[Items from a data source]
Lemma generateCustomer_scores (random : nat -> Q) (i k : nat) :
  let p := fst (getRandomProfile random k) in
  let score (c : Criterion.t) (j : nat) :=
    Num (inject_Z (Spec.score_clamped_twice p c (random j) (random (S j)))) in
  fst (generateCustomer random i k)
  = {| customer_id := customerId i;
       transaction_history := score Criterion.transaction (k + 1)%nat;
       affordability := score Criterion.affordability (k + 3)%nat;
       employment := score Criterion.employment (k + 5)%nat;
       behavior := score Criterion.behavior (k + 7)%nat |}.
Proof.
  cbv zeta. unfold generateCustomer, bind.
  rewrite getRandomProfile_draw. cbn [fst].
  rewrite !generateScore_clamped_twice. unfold ret. cbn [fst].
  replace (k + 1)%nat with (S k) by lia.
  replace (k + 3)%nat with (S (S (S k))) by lia.
  replace (k + 5)%nat with (S (S (S (S (S k))))) by lia.
  replace (k + 7)%nat with (S (S (S (S (S (S (S k))))))) by lia.
  reflexivity.
Qed.

Lemma integer_tier_ge_50 (z : Z) :
  (50 <= z)%Z -> (2 <= tier_rank (getCriteriaRisk (Num (inject_Z z))))%nat.
Proof.
  intros Hz. rewrite Zle_Qle in Hz. change (inject_Z 50) with 50 in Hz.
  destruct (classify_bounds (inject_Z z)) as [[-> H] | [[-> H] | [[-> H] | [-> H]]]];
    simpl; try lia; exfalso; lra.
Qed.

Lemma integer_tier_lt_50 (z : Z) :
  (z < 50)%Z -> (tier_rank (getCriteriaRisk (Num (inject_Z z))) <= 1)%nat.
Proof.
  intros Hz. rewrite Zlt_Qlt in Hz. change (inject_Z 50) with 50 in Hz.
  destruct (classify_bounds (inject_Z z)) as [[-> H] | [[-> H] | [[-> H] | [-> H]]]];
    simpl; try lia; exfalso; lra.
Qed.

Lemma tiers_all_moderate_or_low (t : Risks.t) :
  Forall (fun r => (2 <= tier_rank r)%nat) (Risks.values t) ->
  Spec.decide t = AutoApprove \/ Spec.decide t = ManualReview.
Proof.
  destruct t as [a b c d]. unfold Risks.values. simpl. intros H.
  inversion H as [| ? ? Ha H1]; subst. inversion H1 as [| ? ? Hb H2]; subst.
  inversion H2 as [| ? ? Hc H3]; subst. inversion H3 as [| ? ? Hd _]; subst.
  destruct a, b, c, d; simpl in Ha, Hb, Hc, Hd; try lia; vm_compute; auto.
Qed.

Lemma affordability_below_moderate (t : Risks.t) :
  (tier_rank (Risks.affordability t) <= 1)%nat ->
  Spec.decide t = AutoDeny \/ Spec.decide t = ElevatedRisk.
Proof.
  destruct t as [a b c d]. simpl. intros Hb.
  destruct a, b, c, d; simpl in Hb; try lia; vm_compute; auto.
Qed.

Lemma score_bounds (random : nat -> Q) (p : Profile) (c : Criterion.t) (j : nat) :
  (forall n, 0 <= random n < 1) ->
  (Z.max 0 (fst (Spec.baseRange p) + Spec.offset c - 5)
   <= Spec.score_clamped_twice p c (random j) (random (S j))
   <= Z.min 100 (snd (Spec.baseRange p) + Spec.offset c + 5))%Z.
Proof.
  intros Hr.
  pose proof (base_draw_bounds p (random j) (Hr j)) as Hb.
  pose proof (noise_draw_bounds (random (S j)) (Hr (S j))) as Hn.
  unfold Spec.score_clamped_twice, Spec.clamp.
  remember (Spec.base_draw p (random j)) as b eqn:Eb. clear Eb.
  remember (Spec.noise_draw (random (S j))) as n eqn:En. clear En.
  destruct p, c; simpl in Hb |- *; lia.
Qed.

(** X9: a customer generated from the profile excellent has no score
    below 60, so the decision on it is Auto Approve or Manual Review,
    never Auto Deny or Elevated Risk.  The profile is excellent when
    the first draw is below the binary64 value of the literal [0.30],
    which is the test that the script makes. *)
Theorem excellent_customer_not_denied (random : nat -> Q) (i k : nat) :
  (forall n, 0 <= random n < 1) -> random k < double_0_30 ->
  determineDecision (fst (generateCustomer random i k)) = AutoApprove
  \/ determineDecision (fst (generateCustomer random i k)) = ManualReview.
Proof.
  intros Hr Hk.
  rewrite determineDecision_decide. apply tiers_all_moderate_or_low.
  pose proof (generateCustomer_scores random i k) as E. cbv zeta in E.
  rewrite E. clear E. rewrite getRandomProfile_draw. cbn [fst].
  assert (Hp : Qltb (random k) (30 # 100) = true).
  { unfold Qltb. apply negb_true_iff. apply not_true_iff_false.
    rewrite Qle_bool_iff. unfold double_0_30 in Hk. lra. }
  rewrite Hp. unfold Spec.tiers_of, Risks.values.
  cbn [Risks.transaction Risks.affordability Risks.employment Risks.behavior
       transaction_history affordability employment behavior].
  repeat constructor; apply integer_tier_ge_50;
    match goal with
    | |- (_ <= Spec.score_clamped_twice ?p ?c (random ?j) _)%Z =>
        pose proof (score_bounds random p c j Hr) as Hs; simpl in Hs; lia
    end.
Qed.

Lemma excellent_customer_not_denied_witness :
  (forall n, 0 <= always_tenth n < 1) /\ always_tenth 0%nat < double_0_30
  /\ (determineDecision (fst (generateCustomer always_tenth 1%nat 0%nat)) = AutoApprove
      \/ determineDecision (fst (generateCustomer always_tenth 1%nat 0%nat))
         = ManualReview).
Proof.
  assert (Hr : forall n, 0 <= always_tenth n < 1)
    by (intros n; split; [discriminate | reflexivity]).
  assert (Hk : always_tenth 0%nat < double_0_30) by reflexivity.
  split; [exact Hr | split; [exact Hk |]].
  exact (excellent_customer_not_denied always_tenth 1%nat 0%nat Hr Hk).
Defined.

(** X10: a customer generated from the profile poor (first draw at
    least 0.90) has an affordability score of at most 45, so the
    decision on it is Auto Deny or Elevated Risk, never Auto Approve or
    Manual Review. *)
Theorem poor_customer_not_approved (random : nat -> Q) (i k : nat) :
  (forall n, 0 <= random n < 1) -> 90 # 100 <= random k ->
  determineDecision (fst (generateCustomer random i k)) = AutoDeny
  \/ determineDecision (fst (generateCustomer random i k)) = ElevatedRisk.
Proof.
  intros Hr Hk.
  rewrite determineDecision_decide. apply affordability_below_moderate.
  pose proof (generateCustomer_scores random i k) as E. cbv zeta in E.
  rewrite E. clear E. rewrite getRandomProfile_draw. cbn [fst].
  assert (H30 : Qltb (random k) (30 # 100) = false)
    by (unfold Qltb; apply negb_false_iff, Qle_bool_iff; lra).
  assert (H70 : Qltb (random k) (70 # 100) = false)
    by (unfold Qltb; apply negb_false_iff, Qle_bool_iff; lra).
  assert (H90 : Qltb (random k) (90 # 100) = false)
    by (unfold Qltb; apply negb_false_iff, Qle_bool_iff; lra).
  rewrite H30, H70, H90. unfold Spec.tiers_of.
  cbn [Risks.affordability affordability].
  apply integer_tier_lt_50.
  pose proof (score_bounds random poor Criterion.affordability (k + 3) Hr) as Hs.
  simpl in Hs. lia.
Qed.

Lemma poor_customer_not_approved_witness :
  (forall n, 0 <= always_top n < 1) /\ 90 # 100 <= always_top 0%nat
  /\ (determineDecision (fst (generateCustomer always_top 1%nat 0%nat)) = AutoDeny
      \/ determineDecision (fst (generateCustomer always_top 1%nat 0%nat))
         = ElevatedRisk).
Proof.
  assert (Hr : forall n, 0 <= always_top n < 1)
    by (intros n; split; [discriminate | reflexivity]).
  assert (Hk : 90 # 100 <= always_top 0%nat) by discriminate.
  split; [exact Hr | split; [exact Hk |]].
  exact (poor_customer_not_approved always_top 1%nat 0%nat Hr Hk).
Defined.

Lemma generateLoop_step (random : nat -> Q) (n i : nat)
  (data : list CustomerRecord) (k : nat) :
  generateLoop random (S n) i data k
  = generateLoop random n (S i) (data ++ [fst (generateCustomer random i k)])
      (snd (generateCustomer random i k)).
Proof.
  change (generateLoop random (S n) i data k)
    with (bind (generateCustomer random i)
            (fun customer => generateLoop random n (S i) (data ++ [customer])) k).
  unfold bind. destruct (generateCustomer random i k). reflexivity.
Qed.

Lemma generateLoop_accumulates (random : nat -> Q) (n : nat) :
  forall (i : nat) (data : list CustomerRecord) (k : nat),
  generateLoop random n i data k
  = (data ++ fst (generateLoop random n i [] k),
     snd (generateLoop random n i [] k)).
Proof.
  induction n as [|n IH]; intros i data k.
  - simpl. unfold ret. rewrite app_nil_r. reflexivity.
  - rewrite !generateLoop_step.
    rewrite (IH (S i) (data ++ _)), (IH (S i) ([] ++ _)).
    cbn [fst snd app]. rewrite <- app_assoc. reflexivity.
Qed.

Lemma generateLoop_add (random : nat -> Q) (n m : nat) :
  forall (i k : nat),
  fst (generateLoop random (n + m) i [] k)
  = fst (generateLoop random n i [] k)
    ++ fst (generateLoop random m (i + n) [] (snd (generateLoop random n i [] k))).
Proof.
  induction n as [|n IH]; intros i k.
  - simpl. rewrite Nat.add_0_r. reflexivity.
  - change (S n + m)%nat with (S (n + m)).
    rewrite !generateLoop_step.
    rewrite (generateLoop_accumulates random (n + m)),
      (generateLoop_accumulates random n).
    cbn [fst snd]. rewrite IH, <- app_assoc.
    replace (S i + n)%nat with (i + S n)%nat by lia. reflexivity.
Qed.

(** X11: for the same draws, asking for more records leaves the first
    ones as they are: the first [n] of [n + m] generated records are
    the [n] records generated alone; and [n] records use exactly [9 n]
    draws. *)
Theorem generateSampleData_prefix (random : nat -> Q) (n m k : nat) :
  firstn n (fst (generateSampleData random (n + m) k))
  = fst (generateSampleData random n k)
  /\ snd (generateSampleData random n k) = (k + 9 * n)%nat.
Proof.
  unfold generateSampleData.
  destruct (generateLoop_spec random n 1 [] k) as (fresh & E & Hlen & _ & _ & Hk).
  split; [| exact Hk].
  rewrite generateLoop_add, E. cbn [app].
  rewrite firstn_app, Hlen, Nat.sub_diag, firstn_O, app_nil_r.
  rewrite <- Hlen. apply firstn_all.
Qed.

(** ** Further properties of the portfolio statistics *)

Lemma countDecision_partition (data : list Processed.t) :
  (countDecision data AutoApprove + countDecision data ManualReview
   + countDecision data ElevatedRisk + countDecision data AutoDeny
   = List.length data)%nat.
Proof.
  unfold countDecision.
  induction data as [|r data IH]; [reflexivity |].
  cbn [filter List.length].
  destruct (Processed.decision r); cbn [Decision_eqb List.length]; lia.
Qed.

Lemma pct_value (cnt n : nat) :
  (of_nat cnt / of_nat (S n) * Num 100)%js
  = Num (inject_Z (Z.of_nat cnt) / inject_Z (Z.of_nat (S n)) * 100).
Proof. reflexivity. Qed.

(** X12: the four decision counts of the summary cards add up to the
    number of records, and for a non-empty batch the four progress-bar
    widths are set and add up to 100 percent. *)
Theorem summary_cards_partition (data : list Processed.t) :
  data <> [] ->
  (countDecision data AutoApprove + countDecision data ManualReview
   + countDecision data ElevatedRisk + countDecision data AutoDeny
   = List.length data)%nat
  /\ exists b : Bars.t,
       progressBars data = Some b
       /\ (Bars.approveBar b + Bars.reviewBar b + Bars.elevatedBar b
           + Bars.denyBar b)%js =n= Num 100.
Proof.
  intros Hne. pose proof (countDecision_partition data) as Hsum.
  split; [exact Hsum |].
  unfold progressBars.
  destruct data as [|r data]; [contradiction |].
  remember (r :: data) as l eqn:El.
  assert (Hlen : List.length l = S (List.length data)) by (subst; reflexivity).
  rewrite Hlen in *.
  assert (Hgt : (of_nat (S (List.length data)) > Num 0)%js = true) by reflexivity.
  rewrite Hgt. eexists. split; [reflexivity |].
  cbn [Bars.approveBar Bars.reviewBar Bars.elevatedBar Bars.denyBar].
  rewrite !pct_value. cbn [JS.add num_eq].
  set (t := inject_Z (Z.of_nat (S (List.length data)))).
  assert (Ht : ~ t == 0).
  { unfold t. intros H. unfold Qeq in H. simpl in H. lia. }
  assert (Et : inject_Z (Z.of_nat (countDecision l AutoApprove))
               + inject_Z (Z.of_nat (countDecision l ManualReview))
               + inject_Z (Z.of_nat (countDecision l ElevatedRisk))
               + inject_Z (Z.of_nat (countDecision l AutoDeny)) == t).
  { unfold t. rewrite <- !inject_Z_plus, <- !Nat2Z.inj_add, Hsum. reflexivity. }
  set (a := inject_Z (Z.of_nat (countDecision l AutoApprove))) in *.
  set (b := inject_Z (Z.of_nat (countDecision l ManualReview))) in *.
  set (c := inject_Z (Z.of_nat (countDecision l ElevatedRisk))) in *.
  set (d := inject_Z (Z.of_nat (countDecision l AutoDeny))) in *.
  setoid_replace (a / t * 100 + b / t * 100 + c / t * 100 + d / t * 100)
    with ((a + b + c + d) / t * 100) by (field; exact Ht).
  rewrite Et. field. exact Ht.
Qed.

Lemma summary_cards_partition_witness :
  tied_batch <> []
  /\ (countDecision tied_batch AutoApprove + countDecision tied_batch ManualReview
      + countDecision tied_batch ElevatedRisk + countDecision tied_batch AutoDeny
      = List.length tied_batch)%nat.
Proof.
  assert (H : tied_batch <> []) by discriminate.
  split; [exact H |].
  exact (proj1 (summary_cards_partition tied_batch H)).
Defined.

Lemma weakestCriterion_some (data : list Processed.t) :
  exists w : Stat.t, weakestCriterion data = Some w.
Proof.
  unfold weakestCriterion. rewrite analyzeCriteria_stats. unfold reduce1.
  eexists. reflexivity.
Qed.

What is expected »
Look over the records above, and wherever a line contains the string "remember", copy that line.

Exercise response »
  remember (Spec.base_draw p (random j)) as b eqn:Eb. clear Eb.
  remember (Spec.noise_draw (random (S j))) as n eqn:En. clear En.
  remember (r :: data) as l eqn:El.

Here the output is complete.